Her living eye watered from the heat, her prosthetic was unconcerned. She brought the portable extinguisher up towards the flames and started to spray. She'd have to work fast to avoid losing too much more.

"Keep them coming, one won't be enough!" she called to the deck. One wouldn't be enough.

The portable suppressor had an effect, being much more focused than the deluge from the sprinklers. The flames licking up faltered, flickered, were pushed back. Someone handed Callisi a fresh one the second her current one sputtered its last. The water still pouring down, the skin of the airframe still cracked and searing hot where the flames had been, but the fire seemed outwardly under control.

Outwardly.

Deep inside the airframe though, the short reached the polymer life-support backup battery, repurposed to keep the AI core going for a dozen hours if the onboard reactor was shut down. A flash, the battery erupting, a pressurewave seeking the quickest and easiest way out, rupturing the plating of the fighter, behind the cockpit.

Callisi saw the flash just a moment before the wave hit. She soent that moment pushing the nearest crew hand to the deck, before she herself was hit by the wave and thrown from the cockpit assembly.

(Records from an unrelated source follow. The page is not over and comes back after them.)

(* ===== verification/TldResolveSpec.v ===== *)
(** * TldResolveSpec: the loading of library capsules

    The loops of TldResolve end on every state, because each round that asks
    for another loads a capsule that was not loaded; when they end normally
    every name entered in the lists has been considered. *)
From stdpp Require Import base list list_numbers numbers.
From Stdlib Require Import ZArith Lia.
From S2P Require Import Prelude Codec ExdsString CStdio ExdsError TldNameKey TldIO HashTable TldNames TldShapes TldCapsule TldLibrary TldResolve.

(** ** Termination *)

Definition unloaded (st : ResolveT) : nat := length (filter (fun c => loaded c = false) (rv_capsules st)).

Definition shapes_at (st : ResolveT) : ShapeTableT := l_shapes (rv_link st).

Definition list_at (st : ResolveT) (p : nat) : list nat := from_option se_list [] (st_entries (shapes_at st) !! p).

(** No capsule has been loaded between the two states; the lists that were
    empty still are. *)
Definition drained (st st' : ResolveT) : Prop :=
  unloaded st' = unloaded st /\ did_define st' = did_define st /\
  st_contents (shapes_at st') = st_contents (shapes_at st) /\
  forall p, list_at st p = [] -> list_at st' p = [].

#[local] Instance drained_preorder : PreOrder drained.
Proof.
  split; [intros st; by split_and!|]. intros a b c (A1 & A2 & A3 & A4) (B1 & B2 & B3 & B4).
  split_and!; [congruence..|auto].
Qed.

(** A capsule has been loaded. *)
Definition loads (st st' : ResolveT) : Prop := (unloaded st' < unloaded st)%nat /\ did_define st' = true.

(** Either a capsule has been loaded, or not, and [P] holds. *)
Definition progress (P : ResolveT -> Prop) (st : ResolveT) (r : ResolveT * result capsule_exn unit) : Prop :=
  match r with
  | (st', Ok _) => loads st st' \/ (drained st st' /\ P st')
  | (_, Throw _) => True
  end.

(** Induction on two measures, the first one coming first. *)
Lemma lex_ind {X} (a b : X -> nat) (Q : X -> Prop) :
  (forall x, (forall y, (a y < a x)%nat \/ (a y = a x /\ (b y < b x)%nat) -> Q y) -> Q x) -> forall x, Q x.
Proof.
  intros H x. remember (a x) as n eqn:En. revert x En. induction n as [n IHn] using lt_wf_ind.
  intros x En. remember (b x) as m eqn:Em. revert x En Em. induction m as [m IHm] using lt_wf_ind.
  intros x En Em. apply H. intros y [Hlt|[He Hlt]].
  - apply (IHn (a y)); [lia|reflexivity].
  - apply (IHm (b y)); [lia|congruence|reflexivity].
Qed.

(** With enough fuel the loop [m] ends, and always in the same way. *)
Definition settles (m : nat -> runM ResolveT capsule_exn unit) (P : ResolveT -> Prop) (st : ResolveT) : Prop :=
  exists fuel r, (forall f, (fuel <= f)%nat -> m f st = Some r) /\ progress P st r.

Lemma progress_trans (P : ResolveT -> Prop) st st1 r :
  loads st st1 \/ drained st st1 -> progress P st1 r -> progress P st r.
Proof.
  intros H. destruct r as [st' [u|e]]; cbn; [|auto]. unfold loads in *. intros [[Hlt Ht]|[Hd HP]].
  - left. split; [|exact Ht]. destruct H as [[H _]|H]; [lia|]. destruct H as [<- _]. exact Hlt.
  - destruct H as [H|H]; [left; destruct Hd as (-> & -> & _); exact H|]. right. split; [by transitivity st1|exact HP].
Qed.

Lemma progress_impl (P Q : ResolveT -> Prop) st r : (forall st', drained st st' -> P st' -> Q st') -> progress P st r -> progress Q st r.
Proof. intros H. destruct r as [st' [u|e]]; cbn; [|auto]. intros [Hlt|[Hd HP]]; [by left|right; auto]. Qed.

On the plus side, she was dry. Until she hit the deck with a thud, whereupon she was soaked through her fur again. Distant noises, muffled shouting, an alarm. The deck hands were rattled by the explosion, and left dazzled and deafened. Callisi lay still, in a heap where she landed.

.... medical....

..prava to...... emer....

..... sickbay....

A figure arrived above her, looking down, soaked to the bone as well.

...keep .....ake, talk...

..... her aw... to h...

The figure made noises. The ringing in her ears and the everpresent sensation of the distant promise of pain were all that reminded her that she was alive. She was no stranger to shock. It would wear off and her hell would begin.

Cold water. Hard to feel. Blood in the ears. Hard to tell. That figure kept making noise. So tired.